E no entanto, apesar destas armadilhas evidentes, o paradigma da paixão também pode ter os efeitos opostos. De facto, eu diria que é uma das causas do que tem sido apelidado de "Grande Renúncia".

A Grande Demissão

Em Agosto de 2021, 4,3 milhões de trabalhadores americanos abandonaram os seus empregos. Ondas semelhantes atingiram o Reino Unido.
No Canadá não é claro se a Grande Demissão está a ter igual intensidade, mas alguns estudos mostram que os trabalhadores canadianos estão cada vez mais a considerar abandonar ou mudar os seus empregos.

Há muitos factores que estão a causar a Grande Demissão. Entre os mais notáveis estão os salários que deram aos trabalhadores mais liberdade para escolher o tipo de trabalho que querem fazer, o stress laboral adicional causado pela pandemia, a necessidade de ficar em casa com crianças pequenas e a mudança para trabalho à distância. Também, penso, expectativas que derivam do paradigma da paixão.

O paradigma da paixão e a Grande Resignação

Ao perturbar a rotina das pessoas, a pandemia reavivou em muitos o desejo profundo de um trabalho de que realmente gostam - um desejo que há muito suprimido.
As minhas entrevistas deixam claro que muitos trabalhadores canadianos estão a perguntar-se: "É realmente isto que me apaixona? "Será que quero passar a maior parte das minhas horas de vigília a fazer isto?" "Será que o meu trabalho me traz significado?"
E não apenas os gerentes.
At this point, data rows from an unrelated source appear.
Record sys_inv (st : Sys) : Prop := {
  inv_catalog cat : y_catalog st = Some cat → collected cat;
  inv_store : ∃ m, snapshot (y_store st) = Some m ∧ (m = ∅ ∨ probed m);
  inv_probe cat : y_reach st = RProbe cat → collected cat;
  inv_gauges : match y_worker st with
    | WPublish cat => y_catalog st = Some cat
    | _ => y_gauges st = gauges_of (y_catalog st)
    end;
  inv_empty : y_catalog st = None → snapshot (y_store st) = Some ∅ ∧ ∀ cat, y_reach st ≠ RProbe cat;
}.

Lemma sys_inv_init verifier : sys_inv (init conf verifier).
Proof.
  split; simpl; try done.
  - exists ∅. auto.
  - intros cat. by destruct (rc_Enabled _).
  - intros _. split; [done|]. intros cat. by destruct (rc_Enabled _).
Qed.

Lemma sys_inv_step st ev st' : outside_ok ev → exec st ev = Some st' → sys_inv st → sys_inv st'.
Proof.
  intros Hok He [Hc Hs Hp Hg Hn]. exec_cases He; split; simpl; intros; simplify_eq; try done.
  all: rewrite ?E in Hg; try congruence; try exact Hg; eauto.
  all: try (by rewrite E0); try (by destruct (Hn eq_refl) as [? _]; split).
  all: try (by destruct (Hn ltac:(eassumption)) as [? _]; split; [|congruence]).
  - destruct Hok. exists i, (y_mem st). by rewrite E0.
  - by rewrite Hg.
  - eexists. split; [done|]. right. exists cat, i. auto.
  - destruct (Hn ltac:(assumption)) as [_ Hr]. by destruct (Hr cat).
Qed.

Lemma reachable_inv verifier st : reachable verifier st → sys_inv st.
Proof.
  unfold reachable. revert st. apply rtc_ind_r; [apply sys_inv_init|].
  intros st st' _ (ev & Hok & He) IH. by eapply sys_inv_step.
Qed.

(** *** The verifier *)

Lemma step_verifier st ev st' :
  exec st ev = Some st' →
  y_verifier st' = y_verifier st ∨ ∃ v d, y_verifier st = Some v ∧ y_verifier st' = Some (run_tick v d).
Proof. intros He. exec_cases He; simpl; eauto 6. Qed.

(** The verifier in force is the first one after some refreshes. *)
Lemma reachable_verifier verifier st :
  reachable verifier st →
  match verifier with
  | None => y_verifier st = None
  | Some v => ∃ ticks, y_verifier st = Some (Run v ticks)
  end.
Proof.
  unfold reachable. revert st. apply rtc_ind_r.
  - destruct verifier as [v|]; [by exists []|done].
  - intros st st' _ (ev & _ & He%step_verifier) IH. destruct verifier as [v|].
    + destruct IH as [ticks IH]. destruct He as [->|(v' & d & E & ->)]; [by exists ticks|].
      rewrite IH in E. injection E as <-. exists (ticks ++ [d]). unfold Run. by rewrite foldl_app.
    + destruct He as [->|(v' & d & E & _)]; [done|congruence].
Qed.
End invariant.

(** ** Collected catalogs *)

(** The namespaces the configuration lets the scan read. *)
Definition allowed (conf : Config) (ns : string) : Prop :=
  let k := cf_Kubernetes conf in
  let named l := ns ≠ EmptyString ∧ ∃ n, n ∈ l ∧ TrimSpace n = ns in
  if hasEntries (kc_NamespaceInclude k) then named (kc_NamespaceInclude k)
  else ¬ named (kc_NamespaceExclude k).

Lemma hasEntries_exists l : hasEntries l = bool_decide (Exists (λ n, TrimSpace n ≠ EmptyString) l).
Proof.
  apply Bool.eq_iff_eq_true. unfold hasEntries. rewrite bool_decide_eq_true, existsb_elem_of, Exists_exists.
  apply exist_proper. intros x. by destruct (String.eqb_spec (TrimSpace x) EmptyString); split; intros [? ?].
Qed.

Lemma shouldScanNamespace_allowed conf cs dyn ns :
  shouldScanNamespace (NewClientFromInterfaces cs dyn (worker_options conf)) ns = true ↔ allowed conf ns.
Proof.
  rewrite shouldScanNamespace_spec. unfold allowed. cbn [worker_options opt_NamespaceInclude opt_NamespaceExclude].
  by rewrite hasEntries_exists.
Qed.

(** An internal end of an edge is of a namespace the configuration allows. *)
Definition node_allowed (conf : Config) (n : DependencyNode) : Prop :=
  node_External n = true ∨ allowed conf (node_Namespace n).

Definition edge_allowed (conf : Config) (e : DependencyEdge) : Prop :=
  node_allowed conf (edge_Source e) ∧ node_allowed conf (edge_Target e).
O maior número de demissões no Canadá teve lugar dentro das indústrias de turismo e de serviços alimentares. 
De certa forma, o paradigma da paixão está paradoxalmente a alimentar a procura de um trabalho melhor, mais satisfatório e mais significativo. É porque os trabalhadores esperam mais que já não estão dispostos a suportar o status quo.

O paradigma da paixão requer uma forte rede de segurança

Claro que nada disto poderia ter acontecido sem o apoio do governo que pesava o equilíbrio de poder entre trabalhadores e patrões.
Desde os anos 80, os trabalhadores têm tido cada vez menos poder para negociar. Assim, embora o paradigma da paixão possa ter crescido em popularidade, cresceu em condições económicas que foram largamente determinadas pelos empregadores, não pelos empregados.
Mas na sequência da pandemia, isto começou lentamente a mudar. Confrontados com a escassez de mão-de-obra, os empregadores são obrigados a levar a sério as exigências dos trabalhadores no que diz respeito a salários, flexibilidade, autonomia e programação. Estão a receber a mensagem de que business as usual já não é aceitável - e, em alguns casos, estão a ceder.

A tomada de consciência crucial é que o paradigma da paixão pode alimentar as exigências de trabalho melhor e mais significativo, mas isto só é possível quando é acompanhado por uma forte rede de segurança social.

Os trabalhadores não precisam de deixar de amar o seu trabalho. Mas devem perguntar se os seus trabalhos são, eles próprios, amáveis. E isto é mais fácil de fazer quando se tem verdadeira liberdade económica.